Data records:
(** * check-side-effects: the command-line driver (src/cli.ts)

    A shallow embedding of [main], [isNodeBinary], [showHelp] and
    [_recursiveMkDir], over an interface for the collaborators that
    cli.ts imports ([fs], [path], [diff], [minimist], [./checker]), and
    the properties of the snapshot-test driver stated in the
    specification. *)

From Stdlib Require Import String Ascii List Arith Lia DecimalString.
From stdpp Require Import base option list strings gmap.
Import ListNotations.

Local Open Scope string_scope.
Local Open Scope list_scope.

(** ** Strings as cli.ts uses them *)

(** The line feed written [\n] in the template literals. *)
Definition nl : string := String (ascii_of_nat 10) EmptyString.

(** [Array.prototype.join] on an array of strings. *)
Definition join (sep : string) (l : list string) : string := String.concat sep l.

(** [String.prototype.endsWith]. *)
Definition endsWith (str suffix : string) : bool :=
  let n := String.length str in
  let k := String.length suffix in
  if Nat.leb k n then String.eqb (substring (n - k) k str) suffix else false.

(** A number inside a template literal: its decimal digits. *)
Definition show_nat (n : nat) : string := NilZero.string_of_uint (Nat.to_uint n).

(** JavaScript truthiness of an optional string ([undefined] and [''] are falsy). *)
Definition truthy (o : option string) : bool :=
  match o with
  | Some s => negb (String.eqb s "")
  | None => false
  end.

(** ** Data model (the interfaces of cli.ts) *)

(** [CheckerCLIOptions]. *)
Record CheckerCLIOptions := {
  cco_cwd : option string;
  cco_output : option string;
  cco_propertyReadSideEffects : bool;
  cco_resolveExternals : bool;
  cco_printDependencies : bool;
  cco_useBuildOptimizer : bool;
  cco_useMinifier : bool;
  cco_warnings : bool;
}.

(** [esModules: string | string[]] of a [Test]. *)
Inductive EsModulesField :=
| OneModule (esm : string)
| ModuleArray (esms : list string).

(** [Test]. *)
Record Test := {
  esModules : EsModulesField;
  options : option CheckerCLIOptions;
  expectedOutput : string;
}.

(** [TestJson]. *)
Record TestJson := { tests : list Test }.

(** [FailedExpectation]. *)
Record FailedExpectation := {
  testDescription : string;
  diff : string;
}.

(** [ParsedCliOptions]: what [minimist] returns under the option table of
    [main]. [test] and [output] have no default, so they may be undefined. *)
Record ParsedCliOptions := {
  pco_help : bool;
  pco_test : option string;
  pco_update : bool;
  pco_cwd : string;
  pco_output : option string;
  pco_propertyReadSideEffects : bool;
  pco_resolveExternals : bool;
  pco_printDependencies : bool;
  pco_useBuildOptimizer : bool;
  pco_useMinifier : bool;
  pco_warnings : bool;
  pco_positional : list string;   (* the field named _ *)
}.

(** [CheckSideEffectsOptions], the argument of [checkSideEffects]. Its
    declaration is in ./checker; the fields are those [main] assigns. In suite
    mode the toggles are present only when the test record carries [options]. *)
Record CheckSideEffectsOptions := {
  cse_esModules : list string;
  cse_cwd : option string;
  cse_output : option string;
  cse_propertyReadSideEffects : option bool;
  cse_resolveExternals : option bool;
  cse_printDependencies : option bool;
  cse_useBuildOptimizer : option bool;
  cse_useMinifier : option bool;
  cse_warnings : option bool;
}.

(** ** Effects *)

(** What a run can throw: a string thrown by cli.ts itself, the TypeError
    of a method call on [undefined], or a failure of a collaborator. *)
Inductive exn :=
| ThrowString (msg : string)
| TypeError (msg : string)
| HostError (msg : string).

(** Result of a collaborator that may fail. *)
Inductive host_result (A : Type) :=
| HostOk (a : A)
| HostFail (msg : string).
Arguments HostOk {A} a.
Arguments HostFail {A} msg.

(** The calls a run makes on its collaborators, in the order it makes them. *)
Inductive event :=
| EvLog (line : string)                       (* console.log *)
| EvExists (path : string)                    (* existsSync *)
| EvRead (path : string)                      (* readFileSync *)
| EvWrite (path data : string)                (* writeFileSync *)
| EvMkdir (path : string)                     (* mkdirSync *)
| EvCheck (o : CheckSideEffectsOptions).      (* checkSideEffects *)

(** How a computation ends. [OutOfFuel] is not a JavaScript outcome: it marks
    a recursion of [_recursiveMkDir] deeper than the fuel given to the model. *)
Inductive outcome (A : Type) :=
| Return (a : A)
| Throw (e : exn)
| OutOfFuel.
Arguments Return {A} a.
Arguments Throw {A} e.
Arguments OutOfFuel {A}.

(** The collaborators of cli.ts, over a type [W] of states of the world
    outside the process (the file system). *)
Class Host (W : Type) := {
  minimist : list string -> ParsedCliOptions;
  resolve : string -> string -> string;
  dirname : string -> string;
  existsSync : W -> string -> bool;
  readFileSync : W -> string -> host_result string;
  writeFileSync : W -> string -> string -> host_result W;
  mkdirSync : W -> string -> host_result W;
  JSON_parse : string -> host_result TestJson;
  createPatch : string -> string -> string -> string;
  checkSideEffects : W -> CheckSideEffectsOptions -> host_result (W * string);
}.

What you should do:
Using the entries above, output exactly the lines between the line holding "expectedOutput : string;" and the line holding "pco_resolveExternals : bool;", end lines included, and nothing more.

Response box:
  expectedOutput : string;
}.

(** [TestJson]. *)
Record TestJson := { tests : list Test }.

(** [FailedExpectation]. *)
Record FailedExpectation := {
  testDescription : string;
  diff : string;
}.

(** [ParsedCliOptions]: what [minimist] returns under the option table of
    [main]. [test] and [output] have no default, so they may be undefined. *)
Record ParsedCliOptions := {
  pco_help : bool;
  pco_test : option string;
  pco_update : bool;
  pco_cwd : string;
  pco_output : option string;
  pco_propertyReadSideEffects : bool;
  pco_resolveExternals : bool;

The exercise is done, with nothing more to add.